Mario Germán Fernández De Soto

La hora del ambiente

Mario Germán Fernández De Soto

Este es el momento de una mayor protección ambiental, de mejores planes de sostenibilidad y, por supuesto, el de las tecnologías limpias en medio de lo que se ha llamado la cuarta revolución industrial.

Es el tiempo para que el desarrollo del país vaya de la mano de aquellas formas de generación de energía que no impacten el medio ambiente, que sean compatibles con los recursos naturales, de hacer una transición energética en donde el subsector de las energías limpias se articule con la reactivación económica para apalancar los proyectos estratégicos de energías renovables y de transmisión. Es la hora de lo que se denomina el “crecimiento limpio”.

Impulsar el cambio hacia nuevas formas de generar energías es una responsabilidad con el planeta, produciendo energías renovables que se constituyan en fuentes amigables con el medio ambiente y, sobretodo, que estén al alcance de las comunidades más necesitadas. No podemos seguir el mal ejemplo de Hidroituango que, hasta ahora, lo único que ha generado son “dolores de cabeza” para sus promotores y decepción para una comunidad expectante por energías de bajo costo y amigables con la naturaleza.
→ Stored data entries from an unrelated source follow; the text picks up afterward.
Lemma zk_Inv_claim now o id s l s' l' :
  Inv T now s → claim_reward T o id (s, l) = (Ok tt, (s', l')) → Inv T now s'.
Proof.
  intros I Hrun. destruct (claim_effect _ _ _ _ _ _ Hrun) as
    (t & reward & l1 & Ht & _ & Hst & _ & _ & _ & _ & Ct & Cp & Cv & Cs & Cc & Cn & _).
  pose proof I as [I0 I1 I2 I3 I4 I5 I6 I7 I8 I9 I10].
  set (t' := t <| reward_claimed := true |>) in *.
  assert (Hcnt : ∀ m, count_pending m s' = count_pending m s).
  { intros m. rewrite (counts_update m id t t' s s' Ht Ct).
    unfold counts, t'. simpl. rewrite Hst. simpl. lia. }
  split; rewrite ?Cn, ?Cp, ?Cv, ?Cs; try done.
  - intros k x. rewrite Ct. intros [[<- <-]|[? Hk]]%lookup_insert_Some.
    + destruct (I1 id t Ht) as (? & ? & ? & ? & ? & ? & ? & _). unfold task_ok. rewrite Cn.
      unfold t'. simpl. solve_facts.
    + destruct (I1 k x Hk). unfold task_ok. by rewrite Cn.
  - intros k. rewrite I2, Ct. split.
    + intros (x & Hx & Hxs). destruct (decide (k = id)) as [->|]; [simplify_eq; by rewrite Hst in Hxs|].
      exists x. by rewrite lookup_insert_ne.
    + intros (x & [[<- <-]|[? Hx]]%lookup_insert_Some & Hxs); [|naive_solver].
      unfold t' in Hxs. simpl in Hxs. by rewrite Hst in Hxs.
  - intros m. unfold miner_pending_count. rewrite Cc. fold (miner_pending_count s m). by rewrite I5, Hcnt.
  - intros m. by rewrite Hcnt.
  - intros k Hk. destruct (I7 k Hk) as (x & Hx & Hxs). rewrite Ct.
    destruct (decide (k = id)) as [->|]; [|exists x; by rewrite lookup_insert_ne].
    exists t'. rewrite lookup_insert_eq. unfold t'. simpl. by simplify_eq.
Qed.

Lemma zk_Inv_dispatch now o c (w : State * L) :
  call_typed c → Inv T now w.1 → Inv T now (dispatch T now o c w).2.1.
Proof.
  intros Hty I. destruct w as [s l].
  apply (transactional_preserves (λ w, Inv T now w.1)); [done|].
  intros [] [s' l'] Hrun. cbn [fst snd] in *. destruct c as [p d x n|id|id|id v]; cbn iota in Hrun.
  - by eapply zk_Inv_submit.
  - destruct (verify_effect _ _ _ _ _ _ _ Hrun) as (t & ver & v & Ht & Hst & _ & _ & _ & C & _).
    by eapply Inv_concluded.
  - by eapply zk_Inv_claim.
  - destruct (unsigned_effect _ _ _ _ _ _ _ Hrun) as (t & Ht & Hst & _ & C & _).
    by eapply Inv_concluded.
Qed.

(** *** Steps and reachable states *)

Inductive pallet_step : BlockNumber * (State * L) → BlockNumber * (State * L) → Prop :=
| step_call now w o c :
    call_typed c → pallet_step (now, w) (now, (dispatch T now o c w).2).
Inductive step : BlockNumber * (State * L) → BlockNumber * (State * L) → Prop :=
| step_pallet c c' : pallet_step c c' → step c c'
| step_block now w : step (now, w) (now + 1, w)
| step_ledger now s l l' : step (now, (s, l)) (now, (s, l')).

Definition reachable (c : BlockNumber * (State * L)) : Prop :=
  ∃ l, rtc step (0, (genesis, l)) c.

Lemma zk_Inv_reachable c : reachable c → Inv T c.1 c.2.1.
Proof.
  intros [l Hr]. revert Hr. apply (rtc_invariant step (λ c, Inv T c.1 c.2.1)).
  - intros ? ? [? ? [? ? ? ? Hty]|? ?|? ? ? ?] I; simpl in *; [by apply zk_Inv_dispatch| |done].
    apply (zk_Inv_later now); [lia|done].
  - apply zk_Inv_genesis.
Qed.

(** *** Money *)

Lemma owed_deposited a t :
  deposited t = true → owed a t = at_account (miner t) (submission_deposit t) a.
Proof.
  intros Hd. unfold owed, at_account. rewrite Hd. simpl.
  destruct (decide (a = miner t)); case_bool_decide; done.
Qed.
Lemma owed_released a t : deposited t = false → owed a t = 0.
Proof. intros Hd. unfold owed. by rewrite Hd. Qed.

Lemma zk_held_update s s' id t t' a :
  Tasks s !! id = Some t → Tasks s' = <[id := t']> (Tasks s) →
  held s' a = held s a - owed a t + owed a t'.
Proof. intros Ht Hm. unfold held, custodian. by rewrite Hm, (msum_insert_Some _ _ _ _ _ Ht). Qed.

Lemma deposit_nonneg now s id t : Inv T now s → Tasks s !! id = Some t → 0 ≤ submission_deposit t.
Proof.
  intros I Ht. destruct (inv_task _ _ _ I id t Ht) as (_ & _ & -> & _). apply (ok_deposit T HT).
Qed.

Lemma deposit_covered ext now s l id t :
  (∀ a, 0 ≤ ext a) → Inv T now s → Tasks s !! id = Some t → deposited t = true →
  solvent ext (s, l) → submission_deposit t ≤ reserved_balance l (miner t).
Proof.
  intros Hext I Ht Hd. apply solvent_covers; [done|].
  etrans; [|apply (msum_lookup_le (λ _, owed (miner t)) _ id t); [|done]].
  - rewrite owed_deposited by done. unfold at_account. by rewrite decide_True.
  - intros k x Hk. pose proof (deposit_nonneg now s k x I Hk). unfold owed. case_match; lia.
Qed.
La prioridad para Colombia tiene que ser la generación de energía solar y también la eólica, fomentando una agroindustria que esté en capacidad de entregar materias primas para la sostenibilidad de proyectos bioenergeticos. El Estado debe respaldar con recursos de fomento al sector privado en aquellas iniciativas que generen energías renovables y sostenibles; apostándole a la producción de biomasa, al bioetanol, a el biogás y a los proyectos geotérmicos. Para lograrlo, es necesario comenzar por usos agrícolas que protejan nuestros suelos, que conserven el recurso hídrico y que contribuyan a una mayor biodiversidad. Creo que hoy la gestión del ambiente es evitar los fertilizantes minerales y combatir los plaguicidas que deterioran la tierra productiva del país. Hay que avanzar entonces hacia una agricultura orgánica que se dedique a mejorar la calidad de los productos y que no sólo se ocupe de la cantidad de los mismos. El Minagricultura debe impulsar una nueva cultura agroalimentaria con más agricultura orgánica.
Hay que desarrollar programas que promuevan las nuevas generaciones de agricultores, tal y como se ha avanzado con el café orgánico, ampliandolo a los diferentes productos agroindustriales con una comercialización asegurada a través de ventas locales y regionales a partir de precios competitivos en el mercado; puesto que los consumidores premian la calidad con producción limpia por su origen . Es la hora del ambiente y la adaptación al cambio climático.